Like air and water, we are too close to energy to appreciate its importance, but it has always been the basis of life, especially in modern societies that are highly technical, interrelated and dependent on petroleum. A Buddhist proverb says, “to every human is given a key to the gates of heaven; the same key also opens the gates of hell.” Energy is such a key. The way we produce, distribute, market, convert and consume this planet’s energy resources determines our environmental quality, economic prosperity and international peace — or lack thereof.
Earlier this year I was surprised to hear renowned environmental writer Bill McKibben say during a lecture in Salt Lake City that the traditional environmental movement, which has focused its activities on “the marginalities” (such as national parks, organic food, etc.), is simply incapable of addressing current global issues. Such issues include everything from air and water quality to ocean biodiversity to toxic health threats. We cannot deny the importance of these (and other) issues, but energy should top the list because it is the foundation of our interactions with the environment.

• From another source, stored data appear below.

(** ** [js/app.js]: the application *)

Module DeepShieldApp.
Section WithPlatform.
Context `{Platform}.

Definition toast (message : JsVal) (type : string) : M unit :=
    act (emit (Toast message type)).

  (** [storeResults(results)] *)
Definition storeResults (results : JsVal) : M unit :=
    setItem "detection_result" (JSON_stringify results).

  (** [getStoredResults()] *)
Definition getStoredResults : M JsVal :=
    let! stored := getItem "detection_result" in
    if truthy stored
    then orThrow (JSON_parse (ToString stored)) SyntaxError
    else ret JNull.

  (** [initResultsPage()] *)
Definition initResultsPage : M unit :=
    let! resultData := getStoredResults in
    if negb (truthy resultData)
    then act (emit (Navigate "index.html"))
    else act (emit (Display resultData)).

  (** [analyzeMedia()] *)
Definition analyzeMedia : M unit :=
    let! selected := read app_selectedFile in
    match selected with
    | None => toast (JStr "Please select a file first") "error"
    | Some file =>
        let! authenticated := read AuthManager.isAuthenticated in
        if negb authenticated then
          toast (JStr "Please log in to analyze media") "error";;
          act (emit (NavigateLater "login.html" 2000))
        else
          try_catch
            (let! response := APIClient.detectDeepfake file in
             let! fileUrl := read blob_url in
             storeResults
               (JObj (set_assoc "fileUrl" (JStr fileUrl)
                        (set_assoc "originalFile" (originalFile file)
                           (spread response))));;
             toast (JStr "Analysis complete!") "success";;
             act (emit (NavigateLater "results.html" 1000)))
            (fun error =>
               act (emit (Console "error"));;
               toast (js_or (error_message error) (JStr "Analysis failed")) "error")
    end.

  (** [sendOTP()]; [email] is the value of the [#email] input. *)
Definition sendOTP (email : string) : M unit :=
    if negb (truthy (JStr email)) || negb (Utils.isValidEmail email) then
      toast (JStr "Please enter a valid email address") "error"
    else
      try_catch
        (let! response := AuthManager.sendOTP email in
         let! message := orThrow (prop response "message") TypeError in
         toast (js_or message (JStr "OTP sent successfully")) "success";;
         let! otp := orThrow (prop response "otp") TypeError in
         if truthy otp
         then toast (JStr ("Demo OTP: " ++ ToString otp)) "info"
         else ret tt)
        (fun error =>
           act (emit (Console "error"));;
           toast (js_or (error_message error) (JStr "Failed to send OTP")) "error").

  (** [verifyOTP()]; [otpInputs] are the values of the [.otp-input]
      fields, in document order. *)
Definition verifyOTP (email : string) (otpInputs : list string) : M unit :=
    let otp := String.concat "" otpInputs in
    if negb (Nat.eqb (String.length otp) 6) then
      toast (JStr "Please enter the complete 6-digit OTP") "error"
    else
      try_catch
        (let! response := AuthManager.verifyOTP email otp in
         toast (JStr "Login successful!") "success";;
         act (emit (NavigateLater "dashboard.html" 1500)))
        (fun error =>
           act (emit (Console "error"));;
           toast (js_or (error_message error) (JStr "Invalid OTP")) "error").

  (** The rendering of [loadDashboardData]: it reads [statistics],
      [media_uploads.length] and [complaints.length]. *)
Definition renderDashboard (data : JsVal) : M unit :=
    let! statistics := orThrow (prop data "statistics") TypeError in
    let! uploads := orThrow (prop data "media_uploads") TypeError in
    let! uploads_length := orThrow (prop uploads "length") TypeError in
    let! complaints := orThrow (prop data "complaints") TypeError in
    let! complaints_length := orThrow (prop complaints "length") TypeError in
    act (emit (Display data)).

  (** [loadDashboardData()] *)
Definition loadDashboardData : M unit :=
    try_catch
      (let! data := APIClient.getDashboard in renderDashboard data)
      (fun error =>
         act (emit (Console "error"));;
         toast (JStr "Failed to load dashboard data") "error").

  (** [initDashboardPage()] *)
Definition initDashboardPage : M unit :=
    let! allowed := AuthManager.requireAuth in
    if negb allowed then ret tt else loadDashboardData.

  (** [initComplaintPage()]: the set-up after the check is empty. *)
Definition initComplaintPage : M unit :=
    let! allowed := AuthManager.requireAuth in
    ret tt.

  (** [checkAPIHealth()] *)
Definition checkAPIHealth : M unit :=
    try_catch
      (let! pong := APIClient.healthCheck in act (emit (Console "log")))
      (fun error =>
         act (emit (Console "warn"));;
         toast (JStr "API connection issues detected") "warning").

  (** The listener of [api-error] of [setupGlobalEvents]. *)
Definition on_api_error (error : APIError.t) : M unit :=
    if APIError.isAuthError error then AuthManager.logout else ret tt.

  (** [logout()], once the dialog is confirmed. *)
Definition logout_confirmed : M unit :=
    AuthManager.logout;;
    toast (JStr "Logged out successfully") "success";;
    act (emit (Navigate "index.html")).

  (** [handleFileSelection(file)]: the file is kept as it comes; the
      rest of the function renders its name, size and type. *)
Definition handleFileSelection (file : File) : M unit :=
    act (set_app_selectedFile (Some file)).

Given the prospects of global warming and its associated environmental disruptions, it is becoming increasingly clear that we need to fix our energy technologies now.

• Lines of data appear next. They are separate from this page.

Lemma insert_all_trade_defined (ts : list TradeData) (s : Store) :
  Forall (λ t, 0 ≤ year t ∧ 0 ≤ month t ∧ is_Some (country t)) ts →
  ∃ s', insert_all insert_trade ts s = (s', Ret tt).
Proof.
  intros Hok. revert s. induction Hok as [|t ts (Hy & Hm & Hc) _ IH]; intros s.
  - by exists s.
  - cbn [insert_all]. unfold bind, insert_trade.
    rewrite !bool_decide_true by done. cbn. apply IH.
Qed.

Lemma catalog_additions_NoDup (df : list Row) (s : Store) :
  (∀ r1 r2, r1 ∈ df → r2 ∈ df →
     text (r_hs_code r1) = text (r_hs_code r2) →
     text (r_hs_code r1) ∉ code <$> hs_table s →
     text (r_description r1) = text (r_description r2)) →
  NoDup (code <$> catalog_additions df s).
Proof.
  intros Hone. apply NoDup_fmap_2_strong.
  - intros h1 h2 (r1 & Hr1 & -> & Hnew)%elem_of_catalog_additions
      (r2 & Hr2 & -> & _)%elem_of_catalog_additions Hcode.
    cbn in Hcode. by rewrite (Hone r1 r2), Hcode.
  - unfold catalog_additions, new_hs_objects. apply NoDup_fmap_2_strong.
    + intros [c1 d1] [c2 d2] _ _ [= -> ->]. done.
    + apply NoDup_filter, NoDup_drop_duplicates.
Qed.

Lemma resolve_hs_codes_defined (df : list Row) (s : Store) :
  NoDup (code <$> catalog_additions df s) →
  ∃ s1 all_hs, resolve_hs_codes df s = (s1, Ret all_hs).
Proof.
  intros Hnd. unfold resolve_hs_codes, bind, HSCode_filter_code_in, ret.
  fold (catalog_additions df s).
  destruct (insert_all_hs_defined (catalog_additions df s) s Hnd)
    as [s1 Hins].
  { by intros h (r & _ & -> & Hnew)%elem_of_catalog_additions. }
  destruct (catalog_additions df s) as [|o objs]; [by eexists _, _|].
  unfold HSCode_bulk_create, atomic. rewrite Hins. by eexists _, _.
Qed.

Lemma omapM_bind_parameters_defined (ts : list TradeData) :
  Forall (λ t, int64 (year t) = true ∧ int64 (month t) = true) ts →
  omapM bind_parameters ts = Ret ts.
Proof.
  induction 1 as [|t ts [Hy Hm] _ IH]; [done|].
  cbn [omapM]. unfold bind_parameters at 1. by rewrite Hy, Hm, IH.
Qed.

(** An upload of plain data succeeds when no month cell is blank, every
    row whose month is in 1..12 has a year that is not negative and fits
    64 bits, a quantity and a value, and the rows that bring a code the
    catalog does not hold agree on its description.  It then returns the
    number of rows whose month is in 1..12. *)
Theorem upload_succeeds (df : DataFrame) (s : Store) :
  plain_upload df →
  (∀ r, r ∈ rows df → is_Some (r_month r)) →
  (∀ r, r ∈ rows df → month_ok r →
     (∃ y, r_year r = Some y ∧ 0 ≤ y < 2 ^ 63)
     ∧ is_Some (r_quantity r) ∧ is_Some (r_value_usd r)) →
  (∀ r1 r2, r1 ∈ rows df → r2 ∈ rows df → month_ok r1 → month_ok r2 →
     Str.strip (text (r_hs_code r1)) = Str.strip (text (r_hs_code r2)) →
     Str.strip (text (r_hs_code r1)) ∉ code <$> hs_table s →
     text (r_description r1) = text (r_description r2)) →
  ∃ s', process_dataframe df s
        = (s', Ret (length (filter (λ r, month_ok r) (rows df)))).
Proof.
  intros _ Hmonths Hcells Hone.
  pose proof (process_dataframe_cases df s) as Hcases.
  (* normalization *)
  destruct (omapM_defined month_in_range (canonical <$> rows df)) as [mask Hmask].
  { intros r' (r & -> & Hr)%list_elem_of_fmap. unfold month_in_range.
    change (r_month (canonical r)) with (r_month r).
    destruct (Hmonths r Hr) as [m ->]. eauto. }
  assert (normalize (rows df)
          = Ret (canonical <$> filter (λ r, month_ok r) (rows df))) as Hnorm.
  { unfold normalize. rewrite <- !list_fmap_compose.
    change (omapM month_in_range (canonical <$> rows df) = Ret mask) in Hmask.
    change (obind (omapM month_in_range (canonical <$> rows df))
              (λ mask, Ret (select (canonical <$> rows df) mask)) = 
            Ret (canonical <$> filter (λ r, month_ok r) (rows df))).
    rewrite Hmask. cbn [obind].
    by rewrite (select_month_mask _ _ Hmask), filter_month_ok_canonical. }
  rewrite Hnorm in Hcases.
  set (df' := canonical <$> filter (λ r, month_ok r) (rows df)) in *.
  assert (∀ r', r' ∈ df' →
            ∃ r, r ∈ rows df ∧ month_ok r ∧ r' = canonical r) as Hrows.
  { intros r' (r & -> & Hr)%list_elem_of_fmap.
    apply list_elem_of_filter in Hr as [Hok Hr]. eauto. }
  (* the catalog *)
  destruct (resolve_hs_codes_defined df' s) as (s1 & all_hs & Hres).
  { apply catalog_additions_NoDup. intros r1' r2' Hr1 Hr2.
    destruct (Hrows r1' Hr1) as (r1 & Hin1 & Hok1 & ->).
    destruct (Hrows r2' Hr2) as (r2 & Hin2 & Hok2 & ->).
    intros Hcode Hnew. exact (Hone r1 r2 Hin1 Hin2 Hok1 Hok2 Hcode Hnew). }
  rewrite Hres in Hcases.
  pose proof (resolve_hs_codes_store _ _ _ _ Hres) as [Ht _].
  (* the records *)
  destruct (omapM_defined (build_trade all_hs) df') as [objs Hbuild].
  { intros r' Hr'. destruct (Hrows r' Hr') as (r & Hr & Hok & ->).
    destruct (resolve_hs_codes_complete _ _ _ _ _ Hres Hr') as (h & Hsome & _).
    destruct (Hcells r Hr Hok) as ((y & Hy & _) & _).
    destruct (Hmonths r Hr) as [m Hm].
    unfold build_trade, int, getitem. rewrite Hsome.
    change (r_year (canonical r)) with (r_year r).
    change (r_month (canonical r)) with (r_month r).
    rewrite Hy, Hm. cbn. eauto. }
  rewrite Hbuild in Hcases.
  destruct (omapM_defined to_python objs) as [ts Hprep].
  { intros obj Hobj.
    destruct (Forall2_elem_of_r _ _ _ _ (proj1 (omapM_Forall2 _ _ _) Hbuild) Hobj)
      as (r' & Hr' & Hb).
    destruct (Hrows r' Hr') as (r & Hr & Hok & ->).
    destruct (Hcells r Hr Hok) as (_ & [q Hq] & [v Hv]).
    revert Hb. unfold build_trade, int, getitem, to_python.
    change (r_quantity (canonical r)) with (r_quantity r).
    change (r_value_usd (canonical r)) with (r_value_usd r).
    destruct (r_year (canonical r)); [|done].
    destruct (r_month (canonical r)); [|done].
    destruct (all_hs !! _); [|done]. cbn. intros [= <-]. cbn.
    rewrite Hq, Hv. eauto. }
  assert (Forall (λ t, (0 ≤ year t < 2 ^ 63 ∧ 1 ≤ month t ≤ 12)
                      ∧ is_Some (country t)) ts) as Hchecked.
  { apply Forall_forall. intros t Hin.
    destruct (Forall2_elem_of_r _ _ _ _
                (omapM_compose _ _ _ _ _ Hbuild Hprep) Hin)
      as (r' & Hr' & obj & Hb & Hp).
    destruct (Hrows r' Hr') as (r & Hr & Hok & ->).
    destruct (build_stored _ _ _ _ Hb Hp) as (Hy & Hm & _ & _ & Hc & _).
    change (r_year (canonical r)) with (r_year r) in Hy.
    change (r_month (canonical r)) with (r_month r) in Hm.
    destruct (Hcells r Hr Hok) as ((y & Hy' & Hpos) & _).
    pose proof (month_ok_range r _ Hok Hm).
    rewrite Hc. split; [|done]. split; [|done].
    rewrite Hy in Hy'. injection Hy' as ->. done. }
  assert (omapM bind_parameters ts = Ret ts) as Hbind.
  { apply omapM_bind_parameters_defined.
    eapply Forall_impl; [exact Hchecked|]. intros t [[Hy Hm] _].
    split; apply int64_spec; lia. }
  destruct (insert_all_trade_defined ts s1) as [s2 Hins].
  { eapply Forall_impl; [exact Hchecked|]. intros t [[Hy Hm] Hc].
    split; [lia|]. split; [lia | done]. }
  assert (TradeData_bulk_create objs s1 = (s2, Ret tt)) as Hbulk.
  { unfold TradeData_bulk_create, atomic, bind, lift.
    by rewrite Hprep, Hbind, Hins. }
  rewrite Hbulk in Hcases. exists s2. rewrite Hcases.
  rewrite (omapM_length _ _ _ Hbuild). unfold df'. by rewrite length_fmap.
Qed.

The relationship between economy and energy is obvious, but several misconceptions exist. One is that addressing energy issues, such as by raising fuel efficiency standards, would jeopardize our economic progress or prosperity. In reality, not addressing the energy issues is far more dangerous. Moreover, efforts to diversify our energy resources, to increase the efficiency of our technologies and buildings and to expand public transportation systems will create millions of jobs. Energy should be viewed as an opportunity for innovation, entrepreneurship and economic progress.

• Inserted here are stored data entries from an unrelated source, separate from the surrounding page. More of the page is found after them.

(** 4. Check value and voice alignment *)
Definition alignment_stage (l : Locals) : M Locals :=
  let values_aligned := List.filter (contains_phrase content) (values profile) in
  let voice_aligned :=
    List.filter (contains_phrase content) (voice_descriptors profile) in
  value_score ← truediv (length values_aligned)
                        (Nat.max (length (values profile)) 1);
  voice_score ← truediv (length voice_aligned)
                        (Nat.max (length (voice_descriptors profile)) 1);
  let combined_score := ((value_score + voice_score) / 2)%Q in
  let l := set_alignment values_aligned voice_aligned
             value_score voice_score combined_score l in
  if bool_decide (status l = ON_BRAND) then
    if Qltb combined_score (3 # 10) then
      mret (set_confidence 70 (set_status BORDERLINE l))
    else if Qltb combined_score (1 # 2) then
      mret (set_confidence 75 (set_status BORDERLINE l))
    else
      mret (set_confidence (80 + py_int (combined_score * 15)) l)
  else mret l.

(** Add positive/constructive explanations *)
Definition positive_stage (l : Locals) : M Locals :=
  if negb (is_nonempty (explanations l)) then
    if Qltb (3 # 10) (good_similarity l) then
      mret (append_explanation
              {| text := "Content aligns well with established brand examples";
                 aspect := Some EXAMPLE_MATCH;
                 severity := INFO |} l)
    else if Qltb (1 # 2) (value_score l) then
      let aligned_str := PyStr.join ", " (take 2 (values_aligned l)) in
      mret (append_explanation
              {| text := "Content reflects brand values: " +:+ aligned_str;
                 aspect := Some VALUE;
                 severity := INFO |} l)
    else
      mret (append_explanation
              {| text := "Content is acceptable but could better reflect brand values";
                 aspect := Some VALUE;
                 severity := INFO |} l)
  else mret l.

(** Add voice explanation if space *)
Definition voice_fill_stage (l : Locals) : M Locals :=
  if (length (explanations l) <? 3)%nat
     && Qltb (voice_score l) (1 # 2)
     && negb (bool_decide (status l = OFF_BRAND)) then
    let voice_missing :=
      List.filter (λ v, negb (contains_phrase content v))
                  (voice_descriptors profile) in
    if is_nonempty voice_missing then
      let missing_str := PyStr.join ", " (take 2 voice_missing) in
      mret (append_explanation
              {| text := "Voice could better emphasize: " +:+ missing_str;
                 aspect := Some VOICE;
                 severity := INFO |} l)
    else mret l
  else mret l.

(** Add acceptable tone if space *)
Definition tone_fill_stage (l : Locals) : M Locals :=
  if (length (explanations l) <? 3)%nat && is_nonempty (acceptable_found l) then
    let found_str := PyStr.join ", " (take 2 (acceptable_found l)) in
    mret (append_explanation
            {| text := "Good use of brand tone: " +:+ found_str;
               aspect := Some TONE;
               severity := INFO |} l)
  else mret l.

(** Ensure at least one explanation *)
Definition final_guarantee_stage (l : Locals) : M Locals :=
  if negb (is_nonempty (explanations l)) then
    mret (append_explanation
            {| text := if bool_decide (status l = ON_BRAND)
                       then "Content aligns with brand guidelines"
                       else "Content requires review for brand alignment";
               aspect := None;
               severity := INFO |} l)
  else mret l.

(** Sort by severity, then [explanations = explanations[:3]] *)
Definition sort_stage (l : Locals) : M Locals :=
  mret (set_explanations
          (sort_by_key (λ x, severity_order (severity x)) (explanations l)) l).

Definition truncate_stage (l : Locals) : M Locals :=
  mret (set_explanations (take 3 (explanations l)) l).

(** The stages that write [status] and [confidence], in the order of the
    method body. *)
Definition decision_stages : list (Locals → M Locals) :=
  [never_rule_stage; tone_stage; example_stage; alignment_stage].

(** The stages that only add explanations. *)
Definition explanation_stages : list (Locals → M Locals) :=
  [positive_stage; voice_fill_stage; tone_fill_stage; final_guarantee_stage].

Definition stages : list (Locals → M Locals) :=
  decision_stages ++ explanation_stages ++ [sort_stage; truncate_stage].
End Stages.

Fixpoint run_stages (fs : list (Locals → M Locals)) (l : Locals) : M Locals :=
  match fs with
  | [] => Returned l
  | f :: r => l' ← f l; run_stages r l'
  end.

(** The local variables as they stand before the first stage and after each
    stage of [fs]. *)
Fixpoint trace_stages (fs : list (Locals → M Locals)) (l : Locals) : M (list Locals) :=
  match fs with
  | [] => Returned [l]
  | f :: r => l' ← f l; t ← trace_stages r l'; mret (l :: t)
  end.

(** ** [BrandCheckerTool._run]: the returned dict *)

Module Details.
Record t := mk {
  neverRuleViolations : list string;
  unacceptableToneFound : list string;
  valueAlignmentScore : Q;
  voiceAlignmentScore : Q;
  exampleSimilarity_good : Q;
  exampleSimilarity_bad : Q }.
End Details.

Module Verdict.
Record t := mk {
  status : BrandAlignmentStatus;
  statusDisplay : string;
  explanations : list BrandExplanation;
  confidence : Z;
  profileVersion : string;
  details : Details.t }.
End Verdict.

(** The labels of [status_display], without their icons (code points above
    255). *)
Definition status_display : list (BrandAlignmentStatus * string) :=
  [(ON_BRAND, "On Brand"); (BORDERLINE, "Borderline"); (OFF_BRAND, "Off Brand")].

(** The method body from [explanations = []] on, for a loaded profile. *)
Definition evaluate (profile : BrandProfile) (content : string) : M Verdict.t :=
  l ← run_stages (stages profile content) initial_locals;
  label ← dict_getitem status_display (status l);
  mret {| Verdict.status := status l;
          Verdict.statusDisplay := label;
          Verdict.explanations := explanations l;
          Verdict.confidence := confidence l;
          Verdict.profileVersion := version profile;
          Verdict.details :=
            {| Details.neverRuleViolations := py_sorted String.leb (never_violations l);
               Details.unacceptableToneFound := py_sorted String.leb (unacceptable_found l);
               Details.valueAlignmentScore := value_score l;
               Details.voiceAlignmentScore := voice_score l;
               Details.exampleSimilarity_good := good_similarity l;
               Details.exampleSimilarity_bad := bad_similarity l |} |}.

(** ** [compute_content_hash] *)

(** The surrogate code points, U+D800 to U+DFFF. *)
Definition is_surrogate (cp : N) : bool := ((55296 <=? cp) && (cp <=? 57343))%N.

(** [str.encode()], UTF-8 and strict, on a [str] given as its code points
    (at most U+10FFFF): a surrogate has no encoding. *)
Definition utf8_char (cp : N) : M (list N) :=
  if (cp <? 128)%N then Returned [cp]
  else if (cp <? 2048)%N then Returned [192 + cp / 64; 128 + cp mod 64]%N
  else if is_surrogate cp then Raised UnicodeEncodeError
  else if (cp <? 65536)%N
       then Returned [224 + cp / 4096; 128 + (cp / 64) mod 64; 128 + cp mod 64]%N
       else Returned [240 + cp / 262144; 128 + (cp / 4096) mod 64;
                      128 + (cp / 64) mod 64; 128 + cp mod 64]%N.

Fixpoint encode (s : list N) : M (list N) :=
  match s with
  | [] => Returned []
  | cp :: r => b ← utf8_char cp; bs ← encode r; mret (b ++ bs)%list
  end.

(** [hashlib.sha256(_).hexdigest()] on a list of bytes (FIPS 180-4). *)
Module SHA256.
Definition mask32 : N := 4294967295.
Definition add32 (a b : N) : N := ((a + b) mod 4294967296)%N.
Definition rotr (n x : N) : N :=
  N.lor (N.shiftr x n) (N.land (N.shiftl x (32 - n)%N) mask32).
Definition Ch (x y z : N) : N :=
  N.lxor (N.land x y) (N.land (N.lxor x mask32) z).
Definition Maj (x y z : N) : N :=
  N.lxor (N.lxor (N.land x y) (N.land x z)) (N.land y z).
Definition Sigma0 (x : N) : N := N.lxor (N.lxor (rotr 2 x) (rotr 13 x)) (rotr 22 x).
Definition Sigma1 (x : N) : N := N.lxor (N.lxor (rotr 6 x) (rotr 11 x)) (rotr 25 x).
Definition sigma0 (x : N) : N := N.lxor (N.lxor (rotr 7 x) (rotr 18 x)) (N.shiftr x 3).
Definition sigma1 (x : N) : N := N.lxor (N.lxor (rotr 17 x) (rotr 19 x)) (N.shiftr x 10).

Definition K : list N :=
  [1116352408; 1899447441; 3049323471; 3921009573; 961987163; 1508970993;
   2453635748; 2870763221; 3624381080; 310598401; 607225278; 1426881987;
   1925078388; 2162078206; 2614888103; 3248222580; 3835390401; 4022224774;
   264347078; 604807628; 770255983; 1249150122; 1555081692; 1996064986;
   2554220882; 2821834349; 2952996808; 3210313671; 3336571891; 3584528711;
   113926993; 338241895; 666307205; 773529912; 1294757372; 1396182291;
   1695183700; 1986661051; 2177026350; 2456956037; 2730485921; 2820302411;
   3259730800; 3345764771; 3516065817; 3600352804; 4094571909; 275423344;
   430227734; 506948616; 659060556; 883997877; 958139571; 1322822218;
   1537002063; 1747873779; 1955562222; 2024104815; 2227730452; 2361852424;
   2428436474; 2756734187; 3204031479; 3329325298]%N.

Definition H0 : list N :=
    [1779033703; 3144134277; 1013904242; 2773480762; 1359893119; 2600822924;
   528734635; 1541459225]%N.

(** The [k] low bytes of [x], most significant first. *)
Fixpoint be_bytes (k : nat) (x : N) : list N :=
  match k with
  | O => []
  | S k' => (be_bytes k' (x / 256)%N ++ [(x mod 256)%N])%list
  end.

Definition pad (msg : list N) : list N :=
  let len := length msg in
  let zeros := ((64 - (len + 9) mod 64) mod 64)%nat in
  (msg ++ [128%N] ++ repeat 0%N zeros ++ be_bytes 8 (8 * N.of_nat len)%N)%list.

Fixpoint words (bs : list N) : list N :=
  match bs with
  | b0 :: b1 :: b2 :: b3 :: r => (((b0 * 256 + b1) * 256 + b2) * 256 + b3)%N :: words r
  | _ => []
  end.

(** The message schedule, newest word first: [n] more words after [w]. *)
Fixpoint extend (n : nat) (w : list N) : list N :=
  match n with
  | O => w
  | S n' =>
      extend n'
        (add32 (add32 (sigma1 (nth 1 w 0%N)) (nth 6 w 0%N))
               (add32 (sigma0 (nth 14 w 0%N)) (nth 15 w 0%N)) :: w)
  end.

Definition schedule (block : list N) : list N := rev (extend 48 (rev block)).

Record state := mk { a : N; b : N; c : N; d : N; e : N; f : N; g : N; h : N }.

Definition round (s : state) (kw : N * N) : state :=
  let T1 := add32 (add32 (add32 (h s) (Sigma1 (e s))) (Ch (e s) (f s) (g s)))
                  (add32 (fst kw) (snd kw)) in
  let T2 := add32 (Sigma0 (a s)) (Maj (a s) (b s) (c s)) in
  {| a := add32 T1 T2; b := a s; c := b s; d := c s;
     e := add32 (d s) T1; f := e s; g := f s; h := g s |}.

Another misconception is that the more energy we use the greater our economic growth. But there is a huge difference between “using” and “wasting.” We seem to forget that the management of resources should be both effective and efficient. A car that runs for 20 miles per gallon and another that runs for 40 miles per gallon are both effective in that they take us to our destination, but the second one is more efficient and sensible. As energy becomes more costly, energy efficiency will have to be incorporated in our technologies, and “thou shall not waste” will be increasingly viewed as an economic principle rather than a moral virtue.
In the face of rising oil prices, another misconception is that as the U.S. or the world economy slips into a short-term recession and the demand for oil decreases, oil and gasoline prices will come down. And they might, temporarily. But this is not a real solution to our energy problems. We have to think about how the world is going to meet its energy needs in the long term. Investments of funding, talent and policies in new energy technology by both public and private sectors will provide solutions, both domestically and internationally.
The world uses 85 million barrels of oil each day. And growing populations and economies will only demand more energy worldwide. This year’s U.S. presidential elections should bring the energy issue to the forefront of public policy debate. Considering that the U.S. alone uses one-quarter of the world’s energy, greater awareness at the federal level is crucial. No viable solution for the world’s energy — and environmental, economic and political — challenges can be found without U.S. participation and leadership.
First and foremost, we must diversify our energy resources and develop energy-efficient lifestyles and means of transportation. Energy is on many people’s minds, but mostly as a problem created by others (such as oil companies, OPEC and booming Asian economies) so people often feel helpless. However, the public has a strong role in shaping the energy market and policies by changing the ways we consume energy and by electing political leaders who are concerned with energy choices. It is high time we create realistic and long-term solutions to our energy needs and develop energy systems and policies that incorporate economic incentives, environmental protection and national security.